→ **EXERCISE GOAL**: Find the line containing "destruct (correlation_correct threeInFlight" in the records below. Copy exactly that line and each one after it, ending at the line containing "None) w2 = w2 /\", and nothing more.
*-*-*
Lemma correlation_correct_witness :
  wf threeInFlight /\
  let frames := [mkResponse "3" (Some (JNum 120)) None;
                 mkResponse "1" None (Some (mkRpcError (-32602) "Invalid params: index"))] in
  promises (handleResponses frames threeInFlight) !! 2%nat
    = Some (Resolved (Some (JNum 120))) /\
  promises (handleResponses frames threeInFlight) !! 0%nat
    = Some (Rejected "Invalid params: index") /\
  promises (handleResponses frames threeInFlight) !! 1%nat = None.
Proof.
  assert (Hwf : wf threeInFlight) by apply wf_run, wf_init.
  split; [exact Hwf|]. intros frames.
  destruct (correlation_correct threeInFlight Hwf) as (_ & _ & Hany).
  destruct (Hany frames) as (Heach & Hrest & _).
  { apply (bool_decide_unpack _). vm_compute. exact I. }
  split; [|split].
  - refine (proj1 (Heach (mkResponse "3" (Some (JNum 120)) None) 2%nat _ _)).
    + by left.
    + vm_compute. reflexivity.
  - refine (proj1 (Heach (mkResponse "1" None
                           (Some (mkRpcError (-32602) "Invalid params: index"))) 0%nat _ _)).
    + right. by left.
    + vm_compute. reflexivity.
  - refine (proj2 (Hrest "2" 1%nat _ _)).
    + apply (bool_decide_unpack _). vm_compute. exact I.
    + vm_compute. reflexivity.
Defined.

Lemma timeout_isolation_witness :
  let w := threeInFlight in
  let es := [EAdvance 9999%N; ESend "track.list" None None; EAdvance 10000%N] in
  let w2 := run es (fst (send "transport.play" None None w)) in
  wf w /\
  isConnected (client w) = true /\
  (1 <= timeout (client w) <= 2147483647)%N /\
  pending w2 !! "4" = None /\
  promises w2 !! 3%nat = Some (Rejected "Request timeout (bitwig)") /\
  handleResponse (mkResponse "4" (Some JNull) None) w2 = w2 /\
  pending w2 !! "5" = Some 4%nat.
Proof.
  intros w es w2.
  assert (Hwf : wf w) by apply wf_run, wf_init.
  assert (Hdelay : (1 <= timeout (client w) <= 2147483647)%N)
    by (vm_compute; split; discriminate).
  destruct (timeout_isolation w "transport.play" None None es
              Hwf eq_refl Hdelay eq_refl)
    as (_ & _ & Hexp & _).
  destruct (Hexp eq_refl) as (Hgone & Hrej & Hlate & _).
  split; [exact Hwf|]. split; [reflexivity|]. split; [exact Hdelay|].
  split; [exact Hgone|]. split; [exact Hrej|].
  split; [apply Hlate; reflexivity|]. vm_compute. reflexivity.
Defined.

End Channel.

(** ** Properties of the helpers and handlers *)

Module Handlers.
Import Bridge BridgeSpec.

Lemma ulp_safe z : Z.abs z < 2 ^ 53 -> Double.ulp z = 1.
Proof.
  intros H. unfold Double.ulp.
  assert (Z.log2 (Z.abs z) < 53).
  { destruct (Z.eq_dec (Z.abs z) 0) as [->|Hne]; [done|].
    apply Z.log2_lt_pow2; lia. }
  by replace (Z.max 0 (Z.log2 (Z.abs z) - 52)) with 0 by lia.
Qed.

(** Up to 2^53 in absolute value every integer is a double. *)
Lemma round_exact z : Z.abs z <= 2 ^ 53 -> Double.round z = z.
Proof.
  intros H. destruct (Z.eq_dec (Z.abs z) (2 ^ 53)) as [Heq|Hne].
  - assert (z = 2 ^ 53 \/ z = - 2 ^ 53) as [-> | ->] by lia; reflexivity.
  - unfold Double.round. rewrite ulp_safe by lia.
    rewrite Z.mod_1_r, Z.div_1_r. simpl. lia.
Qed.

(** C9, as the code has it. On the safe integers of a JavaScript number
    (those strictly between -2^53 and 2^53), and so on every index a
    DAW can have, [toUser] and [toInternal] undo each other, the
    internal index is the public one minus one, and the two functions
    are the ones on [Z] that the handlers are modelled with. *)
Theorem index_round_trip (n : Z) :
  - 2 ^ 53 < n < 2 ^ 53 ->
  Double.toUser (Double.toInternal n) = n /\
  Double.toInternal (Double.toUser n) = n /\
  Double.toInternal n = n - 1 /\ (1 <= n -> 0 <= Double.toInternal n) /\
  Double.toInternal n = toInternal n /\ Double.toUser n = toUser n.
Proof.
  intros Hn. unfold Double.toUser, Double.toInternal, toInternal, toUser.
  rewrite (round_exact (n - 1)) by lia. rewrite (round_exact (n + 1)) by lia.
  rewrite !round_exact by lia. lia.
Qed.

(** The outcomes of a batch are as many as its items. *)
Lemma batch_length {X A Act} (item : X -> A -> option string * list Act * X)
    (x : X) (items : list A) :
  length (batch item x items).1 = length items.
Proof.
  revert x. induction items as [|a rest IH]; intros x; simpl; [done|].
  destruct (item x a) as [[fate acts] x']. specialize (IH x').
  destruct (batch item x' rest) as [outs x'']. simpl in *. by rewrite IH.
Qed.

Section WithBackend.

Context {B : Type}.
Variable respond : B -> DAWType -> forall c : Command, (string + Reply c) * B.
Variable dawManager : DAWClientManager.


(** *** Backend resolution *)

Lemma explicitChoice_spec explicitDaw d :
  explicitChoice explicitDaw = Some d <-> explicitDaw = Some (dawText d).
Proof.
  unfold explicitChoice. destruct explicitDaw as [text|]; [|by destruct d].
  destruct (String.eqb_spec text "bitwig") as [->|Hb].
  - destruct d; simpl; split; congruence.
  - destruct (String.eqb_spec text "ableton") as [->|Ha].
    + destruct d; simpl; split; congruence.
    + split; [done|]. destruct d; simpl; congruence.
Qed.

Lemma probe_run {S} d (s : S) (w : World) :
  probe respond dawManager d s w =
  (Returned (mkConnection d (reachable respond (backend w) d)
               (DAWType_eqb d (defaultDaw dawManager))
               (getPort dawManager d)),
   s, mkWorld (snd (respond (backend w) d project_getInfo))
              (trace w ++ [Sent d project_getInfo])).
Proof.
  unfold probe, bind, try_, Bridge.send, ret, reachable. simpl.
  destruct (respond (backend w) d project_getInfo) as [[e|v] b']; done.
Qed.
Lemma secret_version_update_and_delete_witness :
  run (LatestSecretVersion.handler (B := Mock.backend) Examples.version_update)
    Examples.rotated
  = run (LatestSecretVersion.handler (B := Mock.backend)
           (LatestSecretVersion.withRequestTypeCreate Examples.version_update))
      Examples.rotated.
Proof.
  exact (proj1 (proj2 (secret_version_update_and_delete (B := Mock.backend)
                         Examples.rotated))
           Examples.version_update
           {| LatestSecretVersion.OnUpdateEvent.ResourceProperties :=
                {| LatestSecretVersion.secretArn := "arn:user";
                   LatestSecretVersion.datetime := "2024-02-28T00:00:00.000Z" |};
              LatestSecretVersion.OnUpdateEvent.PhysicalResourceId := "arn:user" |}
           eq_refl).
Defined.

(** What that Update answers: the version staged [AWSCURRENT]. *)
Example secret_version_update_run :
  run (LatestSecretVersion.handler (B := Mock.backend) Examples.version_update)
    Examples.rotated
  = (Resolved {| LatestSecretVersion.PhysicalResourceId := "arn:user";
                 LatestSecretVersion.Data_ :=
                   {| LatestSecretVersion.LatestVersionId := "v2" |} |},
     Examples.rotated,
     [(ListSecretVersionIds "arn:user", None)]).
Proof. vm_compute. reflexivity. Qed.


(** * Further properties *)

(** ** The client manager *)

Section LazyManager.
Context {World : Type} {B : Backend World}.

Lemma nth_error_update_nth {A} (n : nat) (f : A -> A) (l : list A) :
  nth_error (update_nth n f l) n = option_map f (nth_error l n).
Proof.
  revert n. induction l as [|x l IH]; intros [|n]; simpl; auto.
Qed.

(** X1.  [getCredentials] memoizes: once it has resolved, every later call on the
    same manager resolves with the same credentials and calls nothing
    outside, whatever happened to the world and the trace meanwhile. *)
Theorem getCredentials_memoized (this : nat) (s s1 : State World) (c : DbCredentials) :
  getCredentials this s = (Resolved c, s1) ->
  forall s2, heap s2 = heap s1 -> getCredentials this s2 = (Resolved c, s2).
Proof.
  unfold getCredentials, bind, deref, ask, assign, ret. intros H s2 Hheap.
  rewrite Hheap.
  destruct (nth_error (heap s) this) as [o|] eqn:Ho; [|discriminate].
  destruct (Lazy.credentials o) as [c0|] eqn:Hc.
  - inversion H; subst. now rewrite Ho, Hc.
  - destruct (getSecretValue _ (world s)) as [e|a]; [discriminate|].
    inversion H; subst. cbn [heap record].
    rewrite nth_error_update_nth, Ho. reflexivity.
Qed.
*-*-*
→ **WRITTEN ANSWER**:
  destruct (correlation_correct threeInFlight Hwf) as (_ & _ & Hany).
  destruct (Hany frames) as (Heach & Hrest & _).
  { apply (bool_decide_unpack _). vm_compute. exact I. }
  split; [|split].
  - refine (proj1 (Heach (mkResponse "3" (Some (JNum 120)) None) 2%nat _ _)).
    + by left.
    + vm_compute. reflexivity.
  - refine (proj1 (Heach (mkResponse "1" None
                           (Some (mkRpcError (-32602) "Invalid params: index"))) 0%nat _ _)).
    + right. by left.
    + vm_compute. reflexivity.
  - refine (proj2 (Hrest "2" 1%nat _ _)).
    + apply (bool_decide_unpack _). vm_compute. exact I.
    + vm_compute. reflexivity.
Defined.

Lemma timeout_isolation_witness :
  let w := threeInFlight in
  let es := [EAdvance 9999%N; ESend "track.list" None None; EAdvance 10000%N] in
  let w2 := run es (fst (send "transport.play" None None w)) in
  wf w /\
  isConnected (client w) = true /\
  (1 <= timeout (client w) <= 2147483647)%N /\
  pending w2 !! "4" = None /\
  promises w2 !! 3%nat = Some (Rejected "Request timeout (bitwig)") /\
  handleResponse (mkResponse "4" (Some JNull) None) w2 = w2 /\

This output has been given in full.